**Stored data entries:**
==*==
Lemma unescape_piece p c x : piece p c -> unescape_json (p +:+ x) = c +:+ unescape_json x.
Proof.
  intros Hp. revert x. induction Hp as [a H1 H2 H3|e He|a b d f Hh Hs|p q c d _ IHp _ IHq]; intros x;
    unfold chunk1; rewrite ?str_cons_app, ?str_nil_app.
  - cbn [unescape_json]. by rewrite H2.
  - cbn [unescape_json]. change (backslash =? backslash)%char with true. cbv iota.
    assert (Hu : (e =? "u")%char = false) by (by apply Ascii.eqb_neq; intros ->). by rewrite Hu.
  - cbn [unescape_json]. change (backslash =? backslash)%char with true. change ("u" =? "u")%char with true. cbv iota zeta. by rewrite Hs.
  - rewrite !str_app_assoc, IHp. by rewrite IHq.
Qed.

Lemma high_piece c : high c -> c <> "" -> piece c c.
Proof.
  induction c as [|a c IH]; [done|]. intros Hh _. apply high_codes in Hh as [Ha Hh].
  assert (Hp : piece (chunk1 a) (chunk1 a)).
  { apply piece_plain; [apply Ascii.eqb_neq; intros ->; vm_compute in Ha; by apply Ha..|lia]. }
  destruct c as [|b c]; [done|]. change (String a (String b c)) with (chunk1 a +:+ String b c). apply piece_app; [done|by apply IH].
Qed.

Lemma escape_ascii a : (code a <? 0x80)%Z = true -> piece (escape_rune (code a, chunk1 a)) (chunk1 a).
Proof.
  intros Ha. case html; revert Ha; destruct a as [[] [] [] [] [] [] [] []]; intros H; try discriminate H; clear H;
    match goal with |- piece ?p ?c => let p' := eval vm_compute in p in change (piece p' c) end;
    first [apply piece_plain; reflexivity
      | refine (eq_ind _ (piece _) (piece_short _ _) _ _); reflexivity
      | refine (eq_ind _ (piece _) (piece_hex _ _ _ _ _ _) _ _); reflexivity].
Qed.

(** A rune that is no bad byte. *)
Definition good_rune (rc : Z * string) : bool := negb ((fst rc =? RuneError)%Z && (len (snd rc) =? 1)%Z).

Lemma ValidString_good s : ValidString s = forallb good_rune (runes s).
Proof. unfold ValidString. induction (runes s) as [|[r c] l IH]; [done|]. cbn. by rewrite IH. Qed.

Lemma escape_piece r c : rune_shape r c -> good_rune (r, c) = true -> piece (escape_rune (r, c)) c.
Proof.
  intros [a Ha|r' c' Hr Hl Hh Hd|a] Hg; [by apply escape_ascii| |done].
  unfold escape_rune. rewrite (proj2 (Z.ltb_ge _ _)) by lia.
  assert (Hc : c' <> "") by (intros ->; by apply Hl).
  rewrite (proj2 (Z.eqb_neq (len c') 1)), andb_false_r by lia.
  destruct (r' =? 0x2028)%Z eqn:E1; [|destruct (r' =? 0x2029)%Z eqn:E2; [|by apply high_piece]].
  - apply Z.eqb_eq in E1 as ->. destruct Hd as [_ <-]. exact (piece_hex "2" "0" "2" "8" eq_refl eq_refl).
  - apply Z.eqb_eq in E2 as ->. destruct Hd as [_ <-]. exact (piece_hex "2" "0" "2" "9" eq_refl eq_refl).
Qed.

(** The literal of a list of good runes. *)
Lemma escape_pieces l : List.Forall (fun rc => rune_shape (fst rc) (snd rc)) l -> forallb good_rune l = true ->
  let p := foldr (fun rc acc => escape_rune rc +:+ acc) "" l in
  (forall x t r, scan_string x = Some (t, r) -> scan_string (p +:+ x) = Some (p +:+ t, r)) /\
  (forall x, unescape_json (p +:+ x) = concat_chunks l +:+ unescape_json x).
Proof.
  induction 1 as [|[r c] l Hs _ IH]; intros Hg; [done|]. cbn [forallb] in Hg. apply andb_true_iff in Hg as [Hg Hl].
  destruct (IH Hl) as [IH1 IH2]. pose proof (escape_piece _ _ Hs Hg) as Hp. cbv zeta. cbn [foldr].
  change (concat_chunks ((r, c) :: l)) with (c +:+ concat_chunks l). split.
  - intros x t r' Hx. rewrite !str_app_assoc. apply (scan_piece _ _ _ _ _ Hp). by apply IH1.
  - intros x. rewrite !str_app_assoc, (unescape_piece _ _ _ Hp). by rewrite IH2.
Qed.

Definition ascii_text (s : string) : bool := all_bytes (fun a => (code a <? 0x80)%Z) s.

Lemma EncodeRune_code a : (code a <? 0x80)%Z = true -> EncodeRune (code a) = chunk1 a.
Proof. intros H. unfold EncodeRune. rewrite H. by rewrite byte_code. Qed.

Lemma to_valid_ascii p x : ascii_text p = true -> to_valid_utf8 (p +:+ x) = p +:+ to_valid_utf8 x.
Proof.
  induction p as [|a p IH]; [done|]. unfold ascii_text in *. cbn [all_bytes]. rewrite andb_true_iff. intros [Ha Hp].
  rewrite str_cons_app. unfold to_valid_utf8 at 1. cbn [runes]. rewrite Ha. cbn [foldr]. rewrite EncodeRune_code by done.
  change (foldr _ "" (runes (p +:+ x))) with (to_valid_utf8 (p +:+ x)). by rewrite IH.
Qed.

Lemma escape_rune_cases r c : rune_shape r c -> good_rune (r, c) = true ->
  ascii_text (escape_rune (r, c)) = true \/ escape_rune (r, c) = c /\ decodes r c.
Proof.
  intros [a Ha|r' c' Hr Hl Hh Hd|a] Hg; [left| |done].
  - revert Ha. case html; destruct a as [[] [] [] [] [] [] [] []]; vm_compute; congruence.
  - unfold escape_rune. rewrite (proj2 (Z.ltb_ge _ _)) by lia. rewrite (proj2 (Z.eqb_neq (len c') 1)), andb_false_r by lia.
    destruct (r' =? 0x2028)%Z; [by left|]. destruct (r' =? 0x2029)%Z; [by left|]. by right.
Qed.

Lemma escape_valid l : List.Forall (fun rc => rune_shape (fst rc) (snd rc)) l -> forallb good_rune l = true ->
  let p := foldr (fun rc acc => escape_rune rc +:+ acc) "" l in to_valid_utf8 p = p.
Proof.
  induction 1 as [|[r c] l Hs _ IH]; intros Hg; [done|]. cbn [forallb] in Hg. apply andb_true_iff in Hg as [Hg Hl].
  cbv zeta in *. cbn [foldr]. cbn [fst snd] in Hs. destruct (escape_rune_cases _ _ Hs Hg) as [Ha|[-> [Hd He]]].
  - rewrite to_valid_ascii by done. by rewrite IH.
  - unfold to_valid_utf8. rewrite Hd. cbn [foldr]. rewrite He. f_equal. by apply IH.
Qed.

(** A literal is read up to its closing quote, and as the string it was
    printed from. *)
Lemma print_string_scan s x : ValidString s = true ->
  scan_string (escape_json s +:+ String dquote x) = Some (escape_json s, x) /\ unquote (escape_json s) = s.
Proof.
  rewrite ValidString_good. intros Hg. pose proof (runes_shapes s) as Hs. destruct (escape_pieces _ Hs Hg) as [H1 H2]. split.
  - unfold escape_json. rewrite (H1 _ "" x); [by rewrite str_app_nil|]. by cbn [scan_string].
  - unfold unquote, escape_json. rewrite (escape_valid _ Hs Hg). specialize (H2 ""). rewrite str_app_nil in H2. rewrite H2.
    cbn [unescape_json]. by rewrite str_app_nil, concat_runes.
Qed.

(** ** Values *)

Section JsonInduction.
Variable P : json -> Prop.
Hypothesis HNull : P JNull.
Hypothesis HBool : forall b, P (JBool b).
Hypothesis HNumber : forall t, P (JNumber t).
Hypothesis HString : forall s, P (JString s).
Hypothesis HArray : forall l, List.Forall P l -> P (JArray l).
Hypothesis HObject : forall members, List.Forall (fun m => P (snd m)) members -> P (JObject members).

Fixpoint json_nested_ind (v : json) : P v :=
  match v with
  | JNull => HNull
  | JBool b => HBool b
  | JNumber t => HNumber t
  | JString s => HString s
  | JArray l =>
      HArray l ((fix go (l : list json) : List.Forall P l :=
        match l with [] => @List.Forall_nil _ _ | x :: l' => @List.Forall_cons _ _ _ _ (json_nested_ind x) (go l') end) l)
  | JObject members =>
      HObject members ((fix go (l : list (string * json)) : List.Forall (fun m => P (snd m)) l :=
        match l with [] => @List.Forall_nil _ _ | x :: l' => @List.Forall_cons _ _ _ _ (json_nested_ind (snd x)) (go l') end) members)
  end.
End JsonInduction.

(** Decimal integers as [strconv] prints them. *)
Definition natural_text (s : string) : bool :=
  match s with
  | EmptyString => false
  | String c rest => is_digit c && all_bytes is_digit rest && (negb (c =? "0")%char || (rest =? ""))
  end.

(** Values [json.Marshal] prints exactly: text in UTF-8, numbers that are
    natural. *)
Fixpoint json_ok (v : json) : bool :=
  match v with
  | JNumber text => natural_text text
  | JString s => ValidString s
  | JArray l => forallb json_ok l
  | JObject members => forallb (fun '(k, x) => ValidString k && json_ok x) members
  | _ => true
  end.

(** Where a value ends. *)
Definition delim (rest : string) : Prop :=
  match rest with EmptyString => True | String c _ => one_of (String "010" ",]}") c = true end.

Lemma delim_byte c s : delim (String c s) ->
  is_digit c = false /\ (c =? ".")%char = false /\ (c =? "e")%char || (c =? "E")%char = false.
Proof. unfold delim. destruct c as [[] [] [] [] [] [] [] []]; vm_compute; intros H; try discriminate H; auto. Qed.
==*==
**REQUIRED WORK:**
Lines from the top of the data above through the line with "unfold chunk1; rewrite", both ends included: copy them exactly, nothing more.

**RESULT:**
Lemma unescape_piece p c x : piece p c -> unescape_json (p +:+ x) = c +:+ unescape_json x.
Proof.
  intros Hp. revert x. induction Hp as [a H1 H2 H3|e He|a b d f Hh Hs|p q c d _ IHp _ IHq]; intros x;
    unfold chunk1; rewrite ?str_cons_app, ?str_nil_app.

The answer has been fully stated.